# WHAT YOU ARE ASKED TO DO
Please repeat each entry. Match every word exactly.

# RECORDS FOR THIS TASK

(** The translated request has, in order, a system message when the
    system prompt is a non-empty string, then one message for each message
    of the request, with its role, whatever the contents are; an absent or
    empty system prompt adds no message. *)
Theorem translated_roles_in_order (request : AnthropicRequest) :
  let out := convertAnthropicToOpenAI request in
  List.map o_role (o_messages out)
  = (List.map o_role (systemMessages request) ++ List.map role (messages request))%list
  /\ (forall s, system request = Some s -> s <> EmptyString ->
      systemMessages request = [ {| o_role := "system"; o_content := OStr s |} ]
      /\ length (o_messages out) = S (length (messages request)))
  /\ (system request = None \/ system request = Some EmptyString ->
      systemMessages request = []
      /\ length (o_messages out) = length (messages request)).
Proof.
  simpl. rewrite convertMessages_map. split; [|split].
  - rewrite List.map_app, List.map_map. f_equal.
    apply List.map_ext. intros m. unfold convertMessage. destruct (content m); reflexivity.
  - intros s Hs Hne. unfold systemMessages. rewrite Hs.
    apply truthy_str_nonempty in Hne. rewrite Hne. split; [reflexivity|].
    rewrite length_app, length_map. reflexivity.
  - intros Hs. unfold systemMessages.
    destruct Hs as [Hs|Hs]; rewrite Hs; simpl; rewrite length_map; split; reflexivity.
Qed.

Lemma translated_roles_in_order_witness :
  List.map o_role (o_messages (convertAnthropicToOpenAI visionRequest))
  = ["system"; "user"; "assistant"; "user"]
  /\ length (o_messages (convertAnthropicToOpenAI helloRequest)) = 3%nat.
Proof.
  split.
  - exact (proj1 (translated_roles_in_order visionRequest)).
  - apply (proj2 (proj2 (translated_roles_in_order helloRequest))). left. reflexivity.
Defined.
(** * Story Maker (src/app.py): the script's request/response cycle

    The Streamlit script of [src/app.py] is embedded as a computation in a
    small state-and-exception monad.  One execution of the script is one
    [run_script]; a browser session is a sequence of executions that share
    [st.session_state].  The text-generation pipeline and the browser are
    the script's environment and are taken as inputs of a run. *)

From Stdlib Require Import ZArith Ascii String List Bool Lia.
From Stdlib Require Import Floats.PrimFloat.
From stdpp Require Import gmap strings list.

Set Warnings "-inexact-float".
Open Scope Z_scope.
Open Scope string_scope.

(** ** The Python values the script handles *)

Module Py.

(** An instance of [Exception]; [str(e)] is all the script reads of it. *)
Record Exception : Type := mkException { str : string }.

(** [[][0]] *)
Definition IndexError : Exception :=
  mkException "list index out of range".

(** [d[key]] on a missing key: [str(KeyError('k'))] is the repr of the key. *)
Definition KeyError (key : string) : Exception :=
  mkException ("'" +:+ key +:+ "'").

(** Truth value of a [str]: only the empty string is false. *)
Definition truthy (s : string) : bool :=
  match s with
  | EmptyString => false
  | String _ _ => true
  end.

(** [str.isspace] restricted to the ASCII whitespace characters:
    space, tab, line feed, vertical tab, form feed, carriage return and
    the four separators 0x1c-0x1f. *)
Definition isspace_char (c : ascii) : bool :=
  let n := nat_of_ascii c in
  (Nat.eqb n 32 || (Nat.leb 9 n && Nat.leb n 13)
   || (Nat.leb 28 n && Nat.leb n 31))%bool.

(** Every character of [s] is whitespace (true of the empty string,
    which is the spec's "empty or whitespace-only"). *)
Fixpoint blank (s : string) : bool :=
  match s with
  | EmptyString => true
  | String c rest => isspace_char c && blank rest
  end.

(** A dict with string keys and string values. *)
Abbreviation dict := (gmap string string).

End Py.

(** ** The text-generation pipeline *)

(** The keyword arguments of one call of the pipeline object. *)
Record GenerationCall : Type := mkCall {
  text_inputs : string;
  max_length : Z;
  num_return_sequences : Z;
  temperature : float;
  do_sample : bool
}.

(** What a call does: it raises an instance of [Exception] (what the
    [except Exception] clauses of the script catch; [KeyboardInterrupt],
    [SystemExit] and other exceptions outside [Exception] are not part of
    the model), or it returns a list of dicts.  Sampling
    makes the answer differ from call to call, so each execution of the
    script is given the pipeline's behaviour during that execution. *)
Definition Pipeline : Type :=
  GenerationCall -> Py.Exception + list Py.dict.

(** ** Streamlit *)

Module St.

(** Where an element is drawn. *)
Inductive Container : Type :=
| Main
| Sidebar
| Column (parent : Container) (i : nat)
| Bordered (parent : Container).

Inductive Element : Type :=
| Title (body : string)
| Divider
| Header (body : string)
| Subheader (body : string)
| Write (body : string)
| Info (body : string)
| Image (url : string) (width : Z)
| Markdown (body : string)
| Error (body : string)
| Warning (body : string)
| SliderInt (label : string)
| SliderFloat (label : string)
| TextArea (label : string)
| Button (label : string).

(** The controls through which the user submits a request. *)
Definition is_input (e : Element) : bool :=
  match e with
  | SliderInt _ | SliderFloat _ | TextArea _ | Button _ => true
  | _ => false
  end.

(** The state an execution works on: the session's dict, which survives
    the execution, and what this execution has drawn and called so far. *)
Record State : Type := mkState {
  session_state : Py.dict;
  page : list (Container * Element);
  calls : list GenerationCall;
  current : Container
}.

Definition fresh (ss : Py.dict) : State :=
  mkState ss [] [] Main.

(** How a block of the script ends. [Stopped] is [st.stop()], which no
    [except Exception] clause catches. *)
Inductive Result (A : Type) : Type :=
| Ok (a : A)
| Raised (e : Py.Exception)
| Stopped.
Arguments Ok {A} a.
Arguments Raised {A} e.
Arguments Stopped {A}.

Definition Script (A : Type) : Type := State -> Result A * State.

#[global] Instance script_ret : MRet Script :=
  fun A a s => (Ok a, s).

# EXERCISE RESPONSE
(** The translated request has, in order, a system message when the
    system prompt is a non-empty string, then one message for each message
    of the request, with its role, whatever the contents are; an absent or
    empty system prompt adds no message. *)
Theorem translated_roles_in_order (request : AnthropicRequest) :
  let out := convertAnthropicToOpenAI request in
  List.map o_role (o_messages out)
  = (List.map o_role (systemMessages request) ++ List.map role (messages request))%list
  /\ (forall s, system request = Some s -> s <> EmptyString ->
      systemMessages request = [ {| o_role := "system"; o_content := OStr s |} ]
      /\ length (o_messages out) = S (length (messages request)))
  /\ (system request = None \/ system request = Some EmptyString ->
      systemMessages request = []
      /\ length (o_messages out) = length (messages request)).
Proof.
  simpl. rewrite convertMessages_map. split; [|split].
  - rewrite List.map_app, List.map_map. f_equal.
    apply List.map_ext. intros m. unfold convertMessage. destruct (content m); reflexivity.
  - intros s Hs Hne. unfold systemMessages. rewrite Hs.
    apply truthy_str_nonempty in Hne. rewrite Hne. split; [reflexivity|].
    rewrite length_app, length_map. reflexivity.
  - intros Hs. unfold systemMessages.
    destruct Hs as [Hs|Hs]; rewrite Hs; simpl; rewrite length_map; split; reflexivity.
Qed.

Lemma translated_roles_in_order_witness :
  List.map o_role (o_messages (convertAnthropicToOpenAI visionRequest))
  = ["system"; "user"; "assistant"; "user"]
  /\ length (o_messages (convertAnthropicToOpenAI helloRequest)) = 3%nat.
Proof.
  split.
  - exact (proj1 (translated_roles_in_order visionRequest)).
  - apply (proj2 (proj2 (translated_roles_in_order helloRequest))). left. reflexivity.
Defined.
(** * Story Maker (src/app.py): the script's request/response cycle

    The Streamlit script of [src/app.py] is embedded as a computation in a
    small state-and-exception monad.  One execution of the script is one
    [run_script]; a browser session is a sequence of executions that share
    [st.session_state].  The text-generation pipeline and the browser are
    the script's environment and are taken as inputs of a run. *)

From Stdlib Require Import ZArith Ascii String List Bool Lia.
From Stdlib Require Import Floats.PrimFloat.
From stdpp Require Import gmap strings list.

Set Warnings "-inexact-float".
Open Scope Z_scope.
Open Scope string_scope.

(** ** The Python values the script handles *)

Module Py.

(** An instance of [Exception]; [str(e)] is all the script reads of it. *)
Record Exception : Type := mkException { str : string }.

(** [[][0]] *)
Definition IndexError : Exception :=
  mkException "list index out of range".

(** [d[key]] on a missing key: [str(KeyError('k'))] is the repr of the key. *)
Definition KeyError (key : string) : Exception :=
  mkException ("'" +:+ key +:+ "'").

(** Truth value of a [str]: only the empty string is false. *)
Definition truthy (s : string) : bool :=
  match s with
  | EmptyString => false
  | String _ _ => true
  end.

(** [str.isspace] restricted to the ASCII whitespace characters:
    space, tab, line feed, vertical tab, form feed, carriage return and
    the four separators 0x1c-0x1f. *)
Definition isspace_char (c : ascii) : bool :=
  let n := nat_of_ascii c in
  (Nat.eqb n 32 || (Nat.leb 9 n && Nat.leb n 13)
   || (Nat.leb 28 n && Nat.leb n 31))%bool.

(** Every character of [s] is whitespace (true of the empty string,
    which is the spec's "empty or whitespace-only"). *)
Fixpoint blank (s : string) : bool :=
  match s with
  | EmptyString => true
  | String c rest => isspace_char c && blank rest
  end.

(** A dict with string keys and string values. *)
Abbreviation dict := (gmap string string).

End Py.

(** ** The text-generation pipeline *)

(** The keyword arguments of one call of the pipeline object. *)
Record GenerationCall : Type := mkCall {
  text_inputs : string;
  max_length : Z;
  num_return_sequences : Z;
  temperature : float;
  do_sample : bool
}.

(** What a call does: it raises an instance of [Exception] (what the
    [except Exception] clauses of the script catch; [KeyboardInterrupt],
    [SystemExit] and other exceptions outside [Exception] are not part of
    the model), or it returns a list of dicts.  Sampling
    makes the answer differ from call to call, so each execution of the
    script is given the pipeline's behaviour during that execution. *)
Definition Pipeline : Type :=
  GenerationCall -> Py.Exception + list Py.dict.

(** ** Streamlit *)

Module St.

(** Where an element is drawn. *)
Inductive Container : Type :=
| Main
| Sidebar
| Column (parent : Container) (i : nat)
| Bordered (parent : Container).

Inductive Element : Type :=
| Title (body : string)
| Divider
| Header (body : string)
| Subheader (body : string)
| Write (body : string)
| Info (body : string)
| Image (url : string) (width : Z)
| Markdown (body : string)
| Error (body : string)
| Warning (body : string)
| SliderInt (label : string)
| SliderFloat (label : string)
| TextArea (label : string)
| Button (label : string).

(** The controls through which the user submits a request. *)
Definition is_input (e : Element) : bool :=
  match e with
  | SliderInt _ | SliderFloat _ | TextArea _ | Button _ => true
  | _ => false
  end.

(** The state an execution works on: the session's dict, which survives
    the execution, and what this execution has drawn and called so far. *)
Record State : Type := mkState {
  session_state : Py.dict;
  page : list (Container * Element);
  calls : list GenerationCall;
  current : Container
}.

Definition fresh (ss : Py.dict) : State :=
  mkState ss [] [] Main.

(** How a block of the script ends. [Stopped] is [st.stop()], which no
    [except Exception] clause catches. *)
Inductive Result (A : Type) : Type :=
| Ok (a : A)
| Raised (e : Py.Exception)
| Stopped.
Arguments Ok {A} a.
Arguments Raised {A} e.
Arguments Stopped {A}.

Definition Script (A : Type) : Type := State -> Result A * State.

#[global] Instance script_ret : MRet Script :=
  fun A a s => (Ok a, s).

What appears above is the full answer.